The heart maintains a careful balancing act; too soft and it won't pump blood, but too hard and it will overtax itself and stop entirely. There is an optimal amount of strain that a beating heart can generate and still beat at its usual rate, once per second.
In a study published in the journal Current Biology, researchers at the University of Pennsylvania have shown that this "sweet spot" depends on the stiffness of the collagen framework that the heart's cells live within. They also have shown that the other biophysical factors that contribute to the strength of the heartbeat adjust alongside the natural stiffening of collagen during embryonic development, keeping the growing heart in this optimal zone.

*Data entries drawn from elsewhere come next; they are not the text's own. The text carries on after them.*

(* ===== verification/Guard.v ===== *)
(** * Guard: the policy check in front of a tool runtime

    [src/src-tauri/src/mcp/guard.rs].  A call is decided, blocked or forwarded,
    and every phase of it is projected as the current task.  The runtime behind
    the guard is an interface.  A result [None] is a panic of an [expect]. *)

From S2P Require Import Prelude Text TaskSummary StateModel Json.
From S2P Require Import Policy PolicyReview PolicyDecision.
#[local] Open Scope N_scope.

(** The runtime behind the guard; [E] is its error type. *)
(* @src mcp/guard.rs:14-26 GuardRuntime *)
Class GuardRuntime `{Json} (R E : Type) := {
  raw_list_tools : R → R * result E json;
  raw_call_tool : R → ustr → json → option json → R * result E json;
  root_is_running : R → result E (option bool)
}.

(* @src mcp/guard.rs:47-52 ToolCallRequest *)
Record ToolCallRequest `{Json} := MkToolCallRequest {
  tcr_name : ustr;
  tcr_arguments : json;
  tcr_indirect_capabilities : list Capability;
  tcr_request_id : option json
}.

(* @src mcp/guard.rs:75-78 PolicyDenied *)
Record PolicyDenied := MkPolicyDenied {
  denied_reason : DenyReason;
  denied_capability : Capability
}.

(* @src mcp/guard.rs:81-85 GuardError *)
Inductive GuardError (E : Type) :=
  | GuardDenied (denied : PolicyDenied)
  | GuardRuntimeError (error : E)
  | MalformedToolsList.
Arguments GuardDenied {E}.
Arguments GuardRuntimeError {E}.
Arguments MalformedToolsList {E}.

(* @src mcp/guard.rs:103-106 McpGuard *)
Record McpGuard (R : Type) := MkMcpGuard { mg_runtime : R; mg_policy : CapabilityPolicy }.
Arguments MkMcpGuard {R}.
Arguments mg_runtime {R}.
Arguments mg_policy {R}.

Section guard.
Context `{Json} `{ReviewHost} {R E : Type} `{!GuardRuntime R E}.

(* @src mcp/guard.rs:55-62 ToolCallRequest::new *)
Definition tool_call_new (name : ustr) (arguments : json) : ToolCallRequest :=
  MkToolCallRequest _ name arguments [] None.

(* @src mcp/guard.rs:64-70 ToolCallRequest::with_indirect_capabilities *)
Definition with_indirect_capabilities (capabilities : list Capability) (self : ToolCallRequest) :
    ToolCallRequest :=
  MkToolCallRequest _ (tcr_name self) (tcr_arguments self) capabilities (tcr_request_id self).

(** ** What a request is reported as *)

(* @src mcp/guard.rs:269-273 string_argument *)
Fixpoint string_argument (arguments : json) (keys : list ustr) : option ustr :=
  match keys with
  | [] => None
  | key :: keys =>
      match get_str key arguments with
      | Some value => Some value
      | None => string_argument arguments keys
      end
  end.

(** The summaries in Chinese: edit project files, run environment, check the run
    environment, current directory. *)
Definition summary_apply_patch : ustr := [0x4FEE; 0x6539; 0x9879; 0x76EE; 0x6587; 0x4EF6].
Definition summary_server_info : ustr := [0x8FD0; 0x884C; 0x73AF; 0x5883; 0x4FE1; 0x606F].
Definition summary_check_environment : ustr :=
  [0x68C0; 0x67E5; 0x6267; 0x884C; 0x73AF; 0x5883].
Definition summary_default_cwd : ustr := [0x5F53; 0x524D; 0x5DE5; 0x4F5C; 0x76EE; 0x5F55].

(* @src mcp/guard.rs:242-267 safe_summary *)
Definition safe_summary (name : ustr) (arguments : json) : SafeTaskSummary :=
  let tool_is tool := bool_decide (name = lit tool) in
  let candidate :=
    if tool_is "read_file" || tool_is "list_dir" || tool_is "list_files" || tool_is "view_image" ||
       tool_is "set_default_cwd"
    then string_argument arguments [lit "path"; lit "cwd"]
    else if tool_is "search_text" then string_argument arguments [lit "query"; lit "pattern"]
    else if tool_is "exec_command" then string_argument arguments [lit "cmd"; lit "command"]
    else if tool_is "git_status" then Some (lit "git status")
    else if tool_is "git_diff" then Some (lit "git diff")
    else if tool_is "git_log" then Some (lit "git log")
    else if tool_is "git_show" then Some (lit "git show")
    else if tool_is "git_blame" then Some (lit "git blame")
    else if tool_is "apply_patch" then Some summary_apply_patch
    else if tool_is "write_stdin" || tool_is "kill_session" || tool_is "read_output"
    then string_argument arguments [lit "session_id"; lit "session"]
    else if tool_is "server_info" then Some summary_server_info
    else if tool_is "check_exec_environment" then Some summary_check_environment
    else if tool_is "get_default_cwd" then Some summary_default_cwd
    else None in
  match candidate with Some raw => from_untrusted raw | None => SummaryOmitted end.

(* @src mcp/guard.rs:335-343 refined_task_kind *)
Definition refined_task_kind (descriptor : ToolDescriptor) (arguments : json) : TaskKind :=
  if negb (bool_decide (td_name descriptor = lit "exec_command")) then td_task_kind descriptor else
  match string_argument arguments [lit "cmd"; lit "command"] with
  | None => ExecuteCommand
  | Some command => command_task_kind command
  end.

(** ** Verbatim paths *)

(* @src mcp/guard.rs:327-329 starts_with_verbatim_path *)
Definition starts_with_verbatim_path (value : ustr) : bool :=
  starts_with (lit "\\?\") value || starts_with (lit "//?/") value.

(* @src mcp/guard.rs:331-333 contains_verbatim_path_text *)
Definition contains_verbatim_path_text (value : ustr) : bool :=
  contains (lit "\\?\") value || contains (lit "//?/") value.

(* @src mcp/guard.rs:316-325 value_has_verbatim_path *)
Definition value_has_verbatim_path (value : json) : bool :=
  match as_str value with
  | Some value => starts_with_verbatim_path value
  | None =>
      match as_array value with
      | Some values => existsb starts_with_verbatim_path (omap as_str values)
      | None => false
      end
  end.

(** The members of an object that hold a path, by tool. *)
(* @src mcp/guard.rs:279-285 has_verbatim_execution_path *)
Definition path_keys (name : ustr) : list ustr :=
  if one_of [lit "set_default_cwd"; lit "read_file"; lit "list_dir"; lit "list_files";
             lit "search_text"; lit "view_image"; lit "git_status"; lit "git_log";
             lit "git_blame"] name
  then [lit "path"]
  else if one_of [lit "git_diff"; lit "git_show"] name then [lit "path"; lit "paths"]
  else if bool_decide (name = lit "exec_command") then [lit "cwd"; lit "workdir"]
  else [].

(* @src mcp/guard.rs:275-314 has_verbatim_execution_path *)
Definition has_verbatim_execution_path (request : ToolCallRequest) : bool :=
  match as_object (tcr_arguments request) with
  | None => false
  | Some arguments =>
      if existsb value_has_verbatim_path
           (omap (λ key, arguments !! key) (path_keys (tcr_name request)))
      then true
      else if bool_decide (tcr_name request = lit "exec_command") then
        existsb contains_verbatim_path_text
          (omap (λ key, arguments !! key ≫= as_str) [lit "cmd"; lit "stdin"]) ||
        match arguments !! lit "env" ≫= as_object with
        | Some env =>
            existsb contains_verbatim_path_text (omap as_str (snd <$> map_to_list env))
        | None => false
        end
      else if bool_decide (tcr_name request = lit "write_stdin") then
        match arguments !! lit "chars" ≫= as_str with
        | Some chars => contains_verbatim_path_text chars
        | None => false
        end
      else false
  end.

(** ** The guard *)

(** [CurrentTaskStatus::project(..).expect(..)]. *)
Definition expect_status (kind : TaskKind) (summary : SafeTaskSummary)
    (state : TaskExecutionState) : option CurrentTaskStatus :=
  match project_status kind summary state with Ok status => Some status | Err _ => None end.

(** The three places that block a call. *)
Definition block (kind : TaskKind) (summary : SafeTaskSummary) (self : McpGuard R)
    (reason : DenyReason) (capability : Capability) :
    option (McpGuard R * list CurrentTaskStatus * result (GuardError E) json) :=
  blocked ← expect_status kind summary TaskBlocked;
  Some (self, [blocked; StatusIdle], Err (GuardDenied (MkPolicyDenied reason capability))).

(** The guard after a call, what it projected, in order, and the result. *)
(* @src mcp/guard.rs:129-203 McpGuard::call_tool *)
Definition guard_call_tool (mode : PermissionMode) (request : ToolCallRequest)
    (self : McpGuard R) :
    option (McpGuard R * list CurrentTaskStatus * result (GuardError E) json) :=
  let decision := decide_request (mg_policy self) mode (tcr_name request)
    (tcr_indirect_capabilities request) (tcr_arguments request) in
  let kind := refined_task_kind (pd_descriptor decision) (tcr_arguments request) in
  let summary := safe_summary (tcr_name request) (tcr_arguments request) in
  let capability := td_capability (pd_descriptor decision) in
  if has_verbatim_execution_path request
  then block kind summary self VerbatimExecutionPath capability
  else if bool_decide (capability = CapElevatedExec)
  then block kind summary self PrivilegedRouteNotAvailable CapElevatedExec
  else if negb (pd_allowed decision) then
    reason ← pd_deny_reason decision;
    block kind summary self reason capability
  else
    running ← expect_status kind summary TaskRunning;
    let '(runtime, outcome) := raw_call_tool (mg_runtime self) (tcr_name request)
      (tcr_arguments request) (tcr_request_id request) in
    let self := MkMcpGuard runtime (mg_policy self) in
    match outcome with
    | Ok result => Some (self, [running; StatusIdle], Ok result)
    | Err error =>
        failed ← expect_status kind SummaryOmitted TaskFailed;
        Some (self, [running; failed; StatusIdle], Err (GuardRuntimeError error))
    end.

(* @src mcp/guard.rs:205-216 McpGuard::decision *)
Definition guard_decision (mode : PermissionMode) (request : ToolCallRequest)
    (self : McpGuard R) : PolicyDecision :=
  let decision := decide_request (mg_policy self) mode (tcr_name request)
    (tcr_indirect_capabilities request) (tcr_arguments request) in
  if has_verbatim_execution_path request
  then denied (pd_descriptor decision) VerbatimExecutionPath
  else decision.

(** A tool of [tools/list] the guard lists. *)
Definition listed (policy : CapabilityPolicy) (mode : PermissionMode) (tool : json) : bool :=
  match get_str (lit "name") tool with
  | Some name =>
      negb (bool_decide (name = lit "elevated_exec")) && tool_allowed_for_list policy mode name
  | None => false
  end.

(* @src mcp/guard.rs:113-127 McpGuard::filtered_tools *)
Definition filtered_tools (mode : PermissionMode) (self : McpGuard R) :
    McpGuard R * result (GuardError E) json :=
  let '(runtime, response) := raw_list_tools (mg_runtime self) in
  let policy := mg_policy self in
  (MkMcpGuard runtime policy,
   response ← map_err GuardRuntimeError response;
   '(members, tools) ← ok_or MalformedToolsList
     (members ← as_object response;
      tools ← members !! lit "tools" ≫= as_array;
      Some (members, tools));
   Ok (json_object (<[lit "tools" := json_array (List.filter (listed policy mode) tools)]> members))).

(* @src mcp/guard.rs:218-220 McpGuard::privileged_tool_visible *)
Definition guard_privileged_tool_visible (mode : PermissionMode) (name : ustr)
    (self : McpGuard R) : bool :=
  privileged_tool_visible (mg_policy self) name.

(* @src mcp/guard.rs:222-224 McpGuard::runtime_root_is_running *)
Definition runtime_root_is_running (self : McpGuard R) : result E (option bool) :=
  root_is_running (mg_runtime self).
End guard.

(** ** Theorems *)

Lemma decide_inner_reason p mode tool indirect :
  pd_allowed (decide_inner p mode tool indirect) = false →
  is_Some (pd_deny_reason (decide_inner p mode tool indirect)).
Proof. unfold decide_inner. repeat (case_match; [by eauto|]). done. Qed.

Lemma decide_request_reason `{Json} `{ReviewHost} p mode tool indirect arguments :
  pd_allowed (decide_request p mode tool indirect arguments) = false →
  is_Some (pd_deny_reason (decide_request p mode tool indirect arguments)).
Proof.
  unfold decide_request. case_match; [by eauto|].
  destruct (pd_allowed (decide_inner _ _ _ _)) eqn:Hallowed; simpl;
    [|by auto using decide_inner_reason].
  repeat case_match; [|by eauto|]; congruence.
Qed.

(** What a projection shows of a call. *)
Definition phase `{Json} (decision : PolicyDecision) (request : ToolCallRequest)
    (state : TaskExecutionState) : CurrentTaskStatus :=
  StatusActive (MkCurrentTask (refined_task_kind (pd_descriptor decision) (tcr_arguments request))
    (if decide (state = TaskFailed) then SummaryOmitted
     else safe_summary (tcr_name request) (tcr_arguments request)) state).

(** C40 (functional): the guard never panics, and it forwards a call to the
    runtime, with the name, arguments and request id it was given, exactly when
    its decision allows the call and the call is not [elevated_exec]; the result
    is the runtime's.  Any other call leaves the runtime untouched and is denied:
    one with a verbatim path for that, otherwise [elevated_exec] because its route
    is not available here, otherwise for the decision's reason.  The projected task
    always ends idle, after one blocked phase, or a running one that a failure
    follows with its summary removed. *)
Theorem guard_forwards_allowed_calls `{Json} `{ReviewHost} `{!GuardRuntime R E} mode request
    (guard : McpGuard R) :
  let decision := guard_decision mode request guard in
  let capability := td_capability (pd_descriptor decision) in
  if pd_allowed decision && negb (bool_decide (capability = CapElevatedExec)) then
    let '(runtime, outcome) := raw_call_tool (mg_runtime guard) (tcr_name request)
      (tcr_arguments request) (tcr_request_id request) in
    guard_call_tool mode request guard = Some
      (MkMcpGuard runtime (mg_policy guard),
       match outcome with
       | Ok _ => [phase decision request TaskRunning; StatusIdle]
       | Err _ => [phase decision request TaskRunning; phase decision request TaskFailed; StatusIdle]
       end,
       map_err GuardRuntimeError outcome)
  else
    ∃ reason, guard_call_tool mode request guard = Some
      (guard, [phase decision request TaskBlocked; StatusIdle],
       Err (GuardDenied (MkPolicyDenied reason capability))) ∧
      if has_verbatim_execution_path request then reason = VerbatimExecutionPath
      else if decide (capability = CapElevatedExec) then reason = PrivilegedRouteNotAvailable
      else pd_deny_reason decision = Some reason.
Proof.
  unfold guard_decision, guard_call_tool.
  set (decision := decide_request _ _ _ _ _).
  destruct (has_verbatim_execution_path request); simpl.
  { exists VerbatimExecutionPath. done. }
  case_bool_decide as Hcap; simpl.
  { rewrite andb_false_r. exists PrivilegedRouteNotAvailable. rewrite Hcap. by rewrite decide_True. }
  destruct (pd_allowed decision) eqn:Hallowed; simpl.
  - by destruct (raw_call_tool _ _ _ _) as [runtime [value|error]].
  - destruct (decide_request_reason _ _ _ _ _ Hallowed) as [reason Hreason].
    exists reason. fold decision in Hreason. rewrite Hreason. by rewrite decide_False.
Qed.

Taking into account the role that this collagen matrix plays in the optimal heartbeat could help cardiologists repair tissue after a heart attack, where scarring stiffens the heart's collagen.
"If we can understand more clearly the effects on cells of normal and damaged collagen frameworks, then we can develop better treatments for the frameworks as well as the cells within," said Dennis Discher, professor in the Department of Chemical and Biomolecular Engineering in the School of Engineering and Applied Science.
Discher and lead author Stephanie Majkut, a member of his lab and a doctoral candidate in the Department of Physics and Astronomy in Penn's School of Arts and Sciences, conducted the study along with other members of Discher's lab, Joe Swift and Christine Krieger. They collaborated with physics professor Andrea Liu and Timon Idema, a member of her lab.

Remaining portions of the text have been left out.